Independent of PM treatment, our data confirm that transplantation of CASCs can prevent worsening of cardiac function after an ischemic injury, as shown by Fanton et al. in the minipig model
[19][2]. Indeed, we have shown that EF significantly increased up to 20% after CASCs transplantation compared with non-treated animals. Meta-analysis of other CSCs therapies for the treatment of MI in mice showed an overall increase in EF of 9.9%
[46][29]. Therefore, CASCs do have more effective regenerative effects compared with other CSCs and are remarkable candidates for cellular therapy. Other parameters of global cardiac function, such as dP/dt
max, SV, CO, and ESV, even if not significantly affected, followed the same trend, indicating an overall improvement of systolic function upon CASCs transplantation. In addition, infarct size tended to decrease after CASCs transplantation. Furthermore, as shown by the prevention of adverse remodeling at the cardiomyocyte level, our data suggest that mechanical load subjected to the resident myocytes of the ischemic area was reduced with CASCs transplantation. The prevention of collagen deposition seen in our study is also in line with a potentially reduced mechanical load with CASCs transplantation. Indeed, an important pathway in post-MI remodeling and scar formation is the TGF-β1 signaling pathway. In this study, we did not evaluate the underlying mechanisms resulting in reduced fibrosis with CASCs. However, TGF-β1 could be an essential contributor. Indeed, increased TGF-β1 is detected after MI and is known to decrease the expression and function of enzymes responsible for matrix degradation and increase the inhibitors of proteases
[47,48][30][31]. Whether CASCs transplantation results in a reduced lysyl oxidase expression and/or PI3K/Akt, Smad3, and MAPK signaling pathway as a consequence of increased TGF-β1 activation
[49][32], remains to be confirmed. However, other studies have shown that MSCs transplantation is able to ameliorate cardiac fibrosis by decreasing TGF-β1 levels
[50][33]. Therefore, it seems likely that this TGF-β1 pathway is also involved in our study as it is a common pathway found in many diseases, but this has to be confirmed. In addition, we have demonstrated that CASCs transplantation can prevent adverse cellular remodeling of resident cardiomyocytes, isolated from the border zone of the infarct. Indeed, we show that, compared with MI animals, the amplitude and kinetics of cardiomyocyte shortening isolated from the border zone of MI in transplanted animals are improved. In that context, it has been described that the extent of mechanical load determines the extent of remodeling in both peri-infarct and remote regions
[51][34]. It is then very likely that even a small decrease in infarct size, which we observe upon CASCs transplantation, will reduce adverse cellular remodeling in the resident cardiomyocytes.

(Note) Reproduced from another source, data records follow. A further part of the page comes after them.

(** * manimlib/shader_wrapper.py: a shallow embedding and its properties

    The definitions come first, one module for each part of the source:

    - [Py]: exceptions and the [str] and [os.path] operations the module
      calls;
    - [Source]: [get_shader_code_from_file] and the [#INSERT] directive;
    - [Colormap]: [get_colormap_code];
    - [Wrapper]: the class [ShaderWrapper] over a store of objects, with
      [__eq__], [copy], [create_id], [refresh_id], [read_in] and
      [combine_with], the insertion-ordered [dict]s and the NumPy
      operations on one-dimensional arrays that these use.

    The properties follow in [ColormapFacts], [SourceFacts] and
    [WrapperFacts]. *)

From stdpp Require Import gmap strings list fin_maps pretty.
From Stdlib Require Import ZArith Ascii.

Set Default Proof Using "Type".

(* ===================================================================== *)
(** * Python values                                                       *)
(* ===================================================================== *)

Module Py.

(** The exceptions that the modelled code can raise.  [RecursionError] is
    what CPython raises when the nesting of calls exceeds the interpreter's
    recursion limit, [OverflowError] what NumPy raises for a Python [int]
    that the dtype of an array cannot hold. *)
Inductive exn :=
  | TypeError | ValueError | KeyError | IndexError | OSError
  | RecursionError | OverflowError | ReferenceError.

(** The result of evaluating a Python expression: a value, or a raised
    exception that nothing in this module catches. *)
Inductive outcome (A : Type) :=
  | Return (a : A)
  | Raise (e : exn).
Arguments Return {A} a.
Arguments Raise {A} e.

Global Instance exn_eq_dec : EqDecision exn.
Proof. solve_decision. Defined.
Global Instance outcome_eq_dec {A} `{EqDecision A} : EqDecision (outcome A).
Proof. solve_decision. Defined.

Definition obind {A B} (x : outcome A) (f : A → outcome B) : outcome B :=
  match x with
  | Return a => f a
  | Raise e => Raise e
  end.

Definition returns {A} (x : outcome A) : bool :=
  match x with Return _ => true | Raise _ => false end.

(** ** [str] *)

Definition newline : ascii := "010"%char.

(** [old in s] *)
Fixpoint str_contains (old s : string) : bool :=
  String.prefix old s ||
  match s with
  | EmptyString => false
  | String _ s' => str_contains old s'
  end.

(** [c in s] for a character [c] *)
Fixpoint str_mem (c : ascii) (s : string) : bool :=
  match s with
  | EmptyString => false
  | String a s' => Ascii.eqb a c || str_mem c s'
  end.

(** [s.replace(old, new)]: every non-overlapping occurrence of [old],
    found from left to right, is replaced by [new].  [skip] counts the
    characters of a matched occurrence that are still to be passed over. *)
Fixpoint str_replace_from (old new : string) (skip : nat) (s : string)
    : string :=
  match s with
  | EmptyString => EmptyString
  | String c s' =>
      match skip with
      | S k => str_replace_from old new k s'
      | O =>
          if String.prefix old s
          then new +:+ str_replace_from old new (String.length old - 1) s'
          else String c (str_replace_from old new 0 s')
      end
  end.

(** With an empty [old], Python puts [new] before every character and at
    the end. *)
Fixpoint str_intersperse (new s : string) : string :=
  match s with
  | EmptyString => new
  | String c s' => new +:+ String c (str_intersperse new s')
  end.

Definition str_replace (s old new : string) : string :=
  match old with
  | EmptyString => str_intersperse new s
  | _ => str_replace_from old new 0 s
  end.

(** [s.split(sep)] for a one-character separator. *)
Fixpoint str_split (sep : ascii) (s : string) : list string :=
  match s with
  | EmptyString => [EmptyString]
  | String c s' =>
      if Ascii.eqb c sep then EmptyString :: str_split sep s'
      else match str_split sep s' with
           | l :: ls => String c l :: ls
           | [] => [String c EmptyString]
           end
  end.

(** [sep.join(parts)], as CPython computes it: the parts are appended to
    the result one after the other, the separator before each part but
    the first. *)
Fixpoint str_join_from (sep acc : string) (parts : list string) : string :=
  match parts with
  | [] => acc
  | p :: parts' => str_join_from sep (acc +:+ sep +:+ p) parts'
  end.

Definition str_join (sep : string) (parts : list string) : string :=
  match parts with
  | [] => EmptyString
  | p :: parts' => str_join_from sep p parts'
  end.

(** [s.endswith(suffix)] *)
Definition str_endswith (s suffix : string) : bool :=
  bool_decide
    (String.substring (String.length s - String.length suffix)
       (String.length suffix) s = suffix
     ∧ String.length suffix ≤ String.length s).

However, whether the beneficial cardiac outcome is solely attributed to new cardiomyocytes differentiated from CASCs or to the paracrine factors secreted by these stem cells remains to be investigated. This then raises the question of whether CASCs were still present 4 weeks after transplantation. Indeed, pre-clinical studies have shown that most of the stem cells injected at the site of injury are cleared out within seconds, resulting in only 1–3% of the injected cells persisting at the site of injury
[52][35]. Yet, previously, the presence of differentiated CASCs 8 weeks post-MI was demonstrated by immunostainings
[19][2]. In addition, engraftment of the CASCs after 8 weeks of acute MI has been shown to be 19%, a value higher than that previously described with other stem cells
[19][2]. It is thus very likely that CASCs are still present in the cardiac tissue 4 weeks post-transplantation. In addition, previous studies have shown that stem cells are able to secrete paracrine factors to promote survival and proliferation or have immunomodulatory effects on resident cardiomyocytes
[53][36]. The strong paracrine effects of stem cells have been well documented and are, for a part, related to the limited improvement of cardiac function seen in some studies, as those may compensate for the lack of cardiomyocyte differentiation
[54,55][37][38]. Whether the differentiation of CASCs to new cardiomyocytes and/or the paracrine factors secreted by the CASCs are the reason for the improvements seen after MI, remains to be clarified.